━━ Supplied data

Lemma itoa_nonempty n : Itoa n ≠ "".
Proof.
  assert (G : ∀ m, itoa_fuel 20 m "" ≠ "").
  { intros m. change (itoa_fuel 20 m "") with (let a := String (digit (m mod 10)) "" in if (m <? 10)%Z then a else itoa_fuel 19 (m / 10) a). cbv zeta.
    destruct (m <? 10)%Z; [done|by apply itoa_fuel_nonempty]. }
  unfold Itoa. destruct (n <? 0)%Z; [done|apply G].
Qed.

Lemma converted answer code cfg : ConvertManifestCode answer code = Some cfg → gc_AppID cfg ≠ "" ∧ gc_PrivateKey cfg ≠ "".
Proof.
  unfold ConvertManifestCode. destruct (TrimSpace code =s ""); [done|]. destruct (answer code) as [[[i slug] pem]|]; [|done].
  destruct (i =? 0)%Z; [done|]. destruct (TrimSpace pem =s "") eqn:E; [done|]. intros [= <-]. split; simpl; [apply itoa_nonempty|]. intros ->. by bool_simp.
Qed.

━━━━
━━ Supplied data

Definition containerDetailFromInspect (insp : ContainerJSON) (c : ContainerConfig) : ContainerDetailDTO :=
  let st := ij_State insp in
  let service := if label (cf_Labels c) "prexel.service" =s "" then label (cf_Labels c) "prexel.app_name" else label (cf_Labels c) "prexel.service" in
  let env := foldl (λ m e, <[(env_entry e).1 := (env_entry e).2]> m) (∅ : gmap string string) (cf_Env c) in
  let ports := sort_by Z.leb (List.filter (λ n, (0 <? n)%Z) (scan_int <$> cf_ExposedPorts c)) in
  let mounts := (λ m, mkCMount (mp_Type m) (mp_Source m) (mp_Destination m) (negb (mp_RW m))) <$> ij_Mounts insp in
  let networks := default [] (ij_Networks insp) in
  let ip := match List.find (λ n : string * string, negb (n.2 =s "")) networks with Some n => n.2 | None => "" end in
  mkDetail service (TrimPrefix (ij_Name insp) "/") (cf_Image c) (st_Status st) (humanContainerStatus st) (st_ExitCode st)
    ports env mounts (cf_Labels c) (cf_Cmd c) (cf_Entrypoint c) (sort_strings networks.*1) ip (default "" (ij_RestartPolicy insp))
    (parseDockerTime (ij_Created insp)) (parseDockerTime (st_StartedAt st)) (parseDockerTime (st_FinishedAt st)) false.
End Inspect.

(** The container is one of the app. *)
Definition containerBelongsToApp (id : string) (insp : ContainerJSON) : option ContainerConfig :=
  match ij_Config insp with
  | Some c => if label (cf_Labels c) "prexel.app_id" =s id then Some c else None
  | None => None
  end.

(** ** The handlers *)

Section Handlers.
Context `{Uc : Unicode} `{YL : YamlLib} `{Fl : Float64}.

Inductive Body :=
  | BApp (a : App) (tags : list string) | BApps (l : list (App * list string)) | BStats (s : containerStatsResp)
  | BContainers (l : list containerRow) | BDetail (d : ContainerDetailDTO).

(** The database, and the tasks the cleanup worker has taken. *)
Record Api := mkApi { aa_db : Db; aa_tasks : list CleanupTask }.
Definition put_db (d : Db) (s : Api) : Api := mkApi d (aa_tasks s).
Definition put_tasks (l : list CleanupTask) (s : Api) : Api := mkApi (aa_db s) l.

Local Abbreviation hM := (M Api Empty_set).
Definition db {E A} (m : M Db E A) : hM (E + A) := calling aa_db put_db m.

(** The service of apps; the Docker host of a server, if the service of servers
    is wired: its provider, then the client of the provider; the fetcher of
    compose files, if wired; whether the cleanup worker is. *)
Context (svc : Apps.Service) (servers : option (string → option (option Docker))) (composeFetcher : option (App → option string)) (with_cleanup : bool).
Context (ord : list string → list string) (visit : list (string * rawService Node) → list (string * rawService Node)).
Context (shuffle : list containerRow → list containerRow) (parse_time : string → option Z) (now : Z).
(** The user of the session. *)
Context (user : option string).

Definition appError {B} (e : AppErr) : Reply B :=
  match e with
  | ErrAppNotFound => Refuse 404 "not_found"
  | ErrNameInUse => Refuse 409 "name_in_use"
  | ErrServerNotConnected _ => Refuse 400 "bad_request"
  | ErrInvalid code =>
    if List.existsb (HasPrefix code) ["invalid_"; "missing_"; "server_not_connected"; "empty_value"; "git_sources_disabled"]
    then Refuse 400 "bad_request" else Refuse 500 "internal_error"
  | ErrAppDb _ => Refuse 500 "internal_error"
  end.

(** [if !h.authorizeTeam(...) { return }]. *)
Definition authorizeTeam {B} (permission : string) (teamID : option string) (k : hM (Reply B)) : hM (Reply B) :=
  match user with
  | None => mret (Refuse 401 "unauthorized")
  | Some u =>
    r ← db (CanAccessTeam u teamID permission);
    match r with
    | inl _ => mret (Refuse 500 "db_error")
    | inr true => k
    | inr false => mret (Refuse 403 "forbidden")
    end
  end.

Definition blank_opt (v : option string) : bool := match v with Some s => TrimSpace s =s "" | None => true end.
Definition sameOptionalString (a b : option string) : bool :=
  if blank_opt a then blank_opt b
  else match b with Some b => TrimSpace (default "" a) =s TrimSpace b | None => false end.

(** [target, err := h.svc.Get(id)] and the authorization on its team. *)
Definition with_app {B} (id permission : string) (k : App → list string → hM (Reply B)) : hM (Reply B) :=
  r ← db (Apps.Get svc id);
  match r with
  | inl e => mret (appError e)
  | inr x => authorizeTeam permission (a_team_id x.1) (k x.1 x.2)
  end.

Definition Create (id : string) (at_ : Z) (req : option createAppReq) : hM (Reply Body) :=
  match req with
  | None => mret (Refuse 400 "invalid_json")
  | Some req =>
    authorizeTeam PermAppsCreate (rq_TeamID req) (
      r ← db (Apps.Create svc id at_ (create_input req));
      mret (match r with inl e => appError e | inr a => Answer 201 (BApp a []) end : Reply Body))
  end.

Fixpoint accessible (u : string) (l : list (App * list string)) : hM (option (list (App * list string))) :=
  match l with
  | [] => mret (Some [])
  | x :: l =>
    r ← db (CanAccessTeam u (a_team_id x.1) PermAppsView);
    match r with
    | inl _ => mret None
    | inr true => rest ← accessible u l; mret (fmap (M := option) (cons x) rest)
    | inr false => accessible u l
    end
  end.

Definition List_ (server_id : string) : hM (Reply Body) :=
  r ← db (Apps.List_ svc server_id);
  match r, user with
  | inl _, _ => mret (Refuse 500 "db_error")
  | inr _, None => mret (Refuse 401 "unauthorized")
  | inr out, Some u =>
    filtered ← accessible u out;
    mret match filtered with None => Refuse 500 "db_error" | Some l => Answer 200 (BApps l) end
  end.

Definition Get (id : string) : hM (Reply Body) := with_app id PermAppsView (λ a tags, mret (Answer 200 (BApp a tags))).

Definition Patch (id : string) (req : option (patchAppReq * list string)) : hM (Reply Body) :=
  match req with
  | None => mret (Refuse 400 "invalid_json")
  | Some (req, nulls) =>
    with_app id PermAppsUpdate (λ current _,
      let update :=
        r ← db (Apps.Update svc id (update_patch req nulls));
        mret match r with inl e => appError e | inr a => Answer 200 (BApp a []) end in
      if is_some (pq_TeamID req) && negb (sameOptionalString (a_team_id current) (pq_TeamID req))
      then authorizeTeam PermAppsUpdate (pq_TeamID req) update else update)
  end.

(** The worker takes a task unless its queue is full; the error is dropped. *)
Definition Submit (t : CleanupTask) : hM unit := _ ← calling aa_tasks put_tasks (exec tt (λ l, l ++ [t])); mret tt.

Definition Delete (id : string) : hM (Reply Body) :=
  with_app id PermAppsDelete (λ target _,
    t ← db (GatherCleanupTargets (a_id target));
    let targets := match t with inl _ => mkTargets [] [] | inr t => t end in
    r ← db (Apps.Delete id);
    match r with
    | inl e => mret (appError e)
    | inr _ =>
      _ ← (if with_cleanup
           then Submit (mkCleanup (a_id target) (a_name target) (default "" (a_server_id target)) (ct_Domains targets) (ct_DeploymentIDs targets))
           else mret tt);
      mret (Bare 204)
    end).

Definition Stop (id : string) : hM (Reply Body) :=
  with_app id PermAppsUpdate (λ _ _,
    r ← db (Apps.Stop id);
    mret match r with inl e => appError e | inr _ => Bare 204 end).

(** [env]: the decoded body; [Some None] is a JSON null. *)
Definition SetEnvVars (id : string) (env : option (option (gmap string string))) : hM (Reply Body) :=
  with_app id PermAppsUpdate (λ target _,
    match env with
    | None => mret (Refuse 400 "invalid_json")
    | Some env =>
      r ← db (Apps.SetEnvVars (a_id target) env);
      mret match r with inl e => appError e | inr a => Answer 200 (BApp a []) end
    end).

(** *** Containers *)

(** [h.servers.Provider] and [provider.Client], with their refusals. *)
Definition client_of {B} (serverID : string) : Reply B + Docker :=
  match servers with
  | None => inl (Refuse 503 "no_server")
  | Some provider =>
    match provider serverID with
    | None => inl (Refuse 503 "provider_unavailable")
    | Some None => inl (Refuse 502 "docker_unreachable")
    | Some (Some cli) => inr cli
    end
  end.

━━━━
━━ Supplied data

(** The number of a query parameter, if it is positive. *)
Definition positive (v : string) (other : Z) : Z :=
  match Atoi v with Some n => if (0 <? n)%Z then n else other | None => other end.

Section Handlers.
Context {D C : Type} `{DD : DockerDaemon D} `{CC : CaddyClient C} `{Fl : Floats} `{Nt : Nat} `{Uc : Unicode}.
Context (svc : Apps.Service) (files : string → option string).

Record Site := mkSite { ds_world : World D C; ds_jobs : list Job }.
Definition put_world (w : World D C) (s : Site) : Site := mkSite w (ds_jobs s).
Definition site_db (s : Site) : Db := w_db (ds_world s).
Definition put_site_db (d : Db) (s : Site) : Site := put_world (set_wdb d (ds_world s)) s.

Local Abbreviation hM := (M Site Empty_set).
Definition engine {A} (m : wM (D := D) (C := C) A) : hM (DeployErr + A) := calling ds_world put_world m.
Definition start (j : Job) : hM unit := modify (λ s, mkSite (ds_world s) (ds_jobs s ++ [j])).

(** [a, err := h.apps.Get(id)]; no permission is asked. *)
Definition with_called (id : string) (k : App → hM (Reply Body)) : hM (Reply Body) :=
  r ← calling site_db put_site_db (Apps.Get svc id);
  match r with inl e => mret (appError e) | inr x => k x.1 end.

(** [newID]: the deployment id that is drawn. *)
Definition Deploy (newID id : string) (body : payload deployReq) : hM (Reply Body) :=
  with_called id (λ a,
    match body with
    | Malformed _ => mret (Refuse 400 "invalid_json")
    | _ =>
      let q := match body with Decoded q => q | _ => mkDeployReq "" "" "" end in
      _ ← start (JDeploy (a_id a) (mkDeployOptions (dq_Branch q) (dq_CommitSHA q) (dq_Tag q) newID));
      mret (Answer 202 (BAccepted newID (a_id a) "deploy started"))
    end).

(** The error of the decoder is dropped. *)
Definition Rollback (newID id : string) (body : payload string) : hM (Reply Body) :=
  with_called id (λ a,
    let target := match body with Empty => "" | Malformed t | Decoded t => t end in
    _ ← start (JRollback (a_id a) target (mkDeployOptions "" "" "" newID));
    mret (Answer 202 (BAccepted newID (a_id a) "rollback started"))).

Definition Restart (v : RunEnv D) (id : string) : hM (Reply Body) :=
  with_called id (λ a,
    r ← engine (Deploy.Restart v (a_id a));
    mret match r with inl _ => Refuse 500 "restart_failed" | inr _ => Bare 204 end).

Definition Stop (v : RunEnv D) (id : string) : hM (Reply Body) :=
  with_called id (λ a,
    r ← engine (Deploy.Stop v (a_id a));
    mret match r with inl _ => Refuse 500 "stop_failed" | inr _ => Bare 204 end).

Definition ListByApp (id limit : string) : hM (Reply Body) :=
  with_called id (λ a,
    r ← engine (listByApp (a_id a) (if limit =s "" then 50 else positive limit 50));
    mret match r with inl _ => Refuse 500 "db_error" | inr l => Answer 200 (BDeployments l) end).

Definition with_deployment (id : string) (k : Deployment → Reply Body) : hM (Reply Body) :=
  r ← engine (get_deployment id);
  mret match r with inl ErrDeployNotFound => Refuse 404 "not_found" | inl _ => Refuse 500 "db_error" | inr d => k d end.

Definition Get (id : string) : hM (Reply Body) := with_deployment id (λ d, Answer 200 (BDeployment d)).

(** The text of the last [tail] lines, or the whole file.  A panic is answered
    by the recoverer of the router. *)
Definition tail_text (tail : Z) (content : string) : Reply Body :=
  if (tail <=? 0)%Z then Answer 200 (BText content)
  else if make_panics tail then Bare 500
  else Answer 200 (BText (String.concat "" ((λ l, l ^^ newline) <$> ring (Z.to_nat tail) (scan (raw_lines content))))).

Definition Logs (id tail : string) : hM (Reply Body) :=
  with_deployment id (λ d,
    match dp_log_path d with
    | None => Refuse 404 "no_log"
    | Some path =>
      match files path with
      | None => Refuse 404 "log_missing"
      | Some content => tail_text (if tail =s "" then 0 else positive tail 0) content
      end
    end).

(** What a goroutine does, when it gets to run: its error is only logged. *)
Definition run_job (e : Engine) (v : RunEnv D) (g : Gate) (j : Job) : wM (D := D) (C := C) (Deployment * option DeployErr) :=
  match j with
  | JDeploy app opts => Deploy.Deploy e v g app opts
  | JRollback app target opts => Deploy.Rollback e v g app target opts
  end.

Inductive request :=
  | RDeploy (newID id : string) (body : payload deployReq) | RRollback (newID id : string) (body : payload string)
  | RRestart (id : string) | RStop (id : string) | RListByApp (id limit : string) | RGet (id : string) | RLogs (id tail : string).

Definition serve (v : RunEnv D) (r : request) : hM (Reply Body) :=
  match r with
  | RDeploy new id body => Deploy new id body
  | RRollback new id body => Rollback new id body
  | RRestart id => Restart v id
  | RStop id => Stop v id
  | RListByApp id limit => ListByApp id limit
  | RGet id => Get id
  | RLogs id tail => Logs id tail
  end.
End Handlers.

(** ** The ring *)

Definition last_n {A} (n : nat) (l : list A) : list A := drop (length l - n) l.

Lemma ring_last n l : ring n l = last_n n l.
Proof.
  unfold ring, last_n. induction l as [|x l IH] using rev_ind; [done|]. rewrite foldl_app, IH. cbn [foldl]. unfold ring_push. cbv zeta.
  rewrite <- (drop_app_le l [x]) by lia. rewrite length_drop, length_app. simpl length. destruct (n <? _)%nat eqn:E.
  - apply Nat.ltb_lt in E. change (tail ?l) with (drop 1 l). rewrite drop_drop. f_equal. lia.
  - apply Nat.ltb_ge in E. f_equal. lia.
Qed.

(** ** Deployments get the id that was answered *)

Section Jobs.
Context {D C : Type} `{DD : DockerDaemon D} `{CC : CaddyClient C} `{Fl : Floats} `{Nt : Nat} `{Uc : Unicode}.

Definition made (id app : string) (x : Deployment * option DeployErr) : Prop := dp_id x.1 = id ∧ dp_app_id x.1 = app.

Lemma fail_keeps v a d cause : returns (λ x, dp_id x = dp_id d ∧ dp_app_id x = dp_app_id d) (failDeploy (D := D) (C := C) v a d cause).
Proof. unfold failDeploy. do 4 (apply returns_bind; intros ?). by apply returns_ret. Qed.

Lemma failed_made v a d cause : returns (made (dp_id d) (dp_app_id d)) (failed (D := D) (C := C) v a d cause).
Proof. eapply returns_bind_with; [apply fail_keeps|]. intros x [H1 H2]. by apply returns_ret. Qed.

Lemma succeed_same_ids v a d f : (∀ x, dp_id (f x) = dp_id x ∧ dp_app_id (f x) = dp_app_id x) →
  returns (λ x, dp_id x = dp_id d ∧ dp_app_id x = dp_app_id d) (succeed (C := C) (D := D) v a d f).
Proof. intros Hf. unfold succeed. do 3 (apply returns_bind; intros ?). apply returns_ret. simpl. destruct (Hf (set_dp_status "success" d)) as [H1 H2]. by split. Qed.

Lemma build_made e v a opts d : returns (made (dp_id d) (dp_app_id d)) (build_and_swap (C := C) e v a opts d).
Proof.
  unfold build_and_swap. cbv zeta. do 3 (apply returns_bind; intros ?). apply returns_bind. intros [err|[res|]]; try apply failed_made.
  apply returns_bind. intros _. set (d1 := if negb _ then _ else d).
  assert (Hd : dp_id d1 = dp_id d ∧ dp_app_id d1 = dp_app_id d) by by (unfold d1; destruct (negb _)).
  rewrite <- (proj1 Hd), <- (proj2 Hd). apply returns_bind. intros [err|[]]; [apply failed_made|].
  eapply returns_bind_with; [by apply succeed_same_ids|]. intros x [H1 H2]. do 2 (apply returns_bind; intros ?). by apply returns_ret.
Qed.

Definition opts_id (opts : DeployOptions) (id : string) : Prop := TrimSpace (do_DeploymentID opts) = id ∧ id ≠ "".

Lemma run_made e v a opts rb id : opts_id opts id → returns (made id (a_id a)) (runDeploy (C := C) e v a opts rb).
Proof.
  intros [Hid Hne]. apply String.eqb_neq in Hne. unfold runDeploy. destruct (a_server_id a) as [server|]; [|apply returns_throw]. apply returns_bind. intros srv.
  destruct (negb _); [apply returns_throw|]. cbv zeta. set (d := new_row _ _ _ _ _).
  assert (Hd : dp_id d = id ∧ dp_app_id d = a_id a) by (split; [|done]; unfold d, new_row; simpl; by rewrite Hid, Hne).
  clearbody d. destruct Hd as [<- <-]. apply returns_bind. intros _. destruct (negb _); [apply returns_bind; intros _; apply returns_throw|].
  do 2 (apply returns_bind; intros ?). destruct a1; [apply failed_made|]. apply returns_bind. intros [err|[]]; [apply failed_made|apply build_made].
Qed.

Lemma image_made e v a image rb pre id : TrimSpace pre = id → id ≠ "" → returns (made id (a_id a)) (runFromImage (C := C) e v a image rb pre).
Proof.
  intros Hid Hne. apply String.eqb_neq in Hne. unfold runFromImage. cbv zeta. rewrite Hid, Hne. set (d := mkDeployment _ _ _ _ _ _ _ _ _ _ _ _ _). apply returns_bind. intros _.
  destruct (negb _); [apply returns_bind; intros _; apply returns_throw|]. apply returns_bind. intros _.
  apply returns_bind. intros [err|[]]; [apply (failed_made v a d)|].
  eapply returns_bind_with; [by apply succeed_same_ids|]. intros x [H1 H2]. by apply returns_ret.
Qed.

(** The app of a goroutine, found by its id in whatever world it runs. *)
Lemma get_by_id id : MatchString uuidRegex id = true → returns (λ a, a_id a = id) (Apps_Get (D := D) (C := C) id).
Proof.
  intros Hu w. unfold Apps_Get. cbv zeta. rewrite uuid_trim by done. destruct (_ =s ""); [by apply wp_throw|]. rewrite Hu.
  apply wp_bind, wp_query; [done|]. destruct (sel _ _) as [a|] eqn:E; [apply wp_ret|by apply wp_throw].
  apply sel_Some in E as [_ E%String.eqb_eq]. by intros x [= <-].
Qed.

━━━━

Work item: Copy the records above exactly, beginning at the line that contains "Lemma itoa_nonempty n" and stopping after the line that contains "destruct (m <?".

Answer below:
Lemma itoa_nonempty n : Itoa n ≠ "".
Proof.
  assert (G : ∀ m, itoa_fuel 20 m "" ≠ "").
  { intros m. change (itoa_fuel 20 m "") with (let a := String (digit (m mod 10)) "" in if (m <? 10)%Z then a else itoa_fuel 19 (m / 10) a). cbv zeta.
    destruct (m <? 10)%Z; [done|by apply itoa_fuel_nonempty]. }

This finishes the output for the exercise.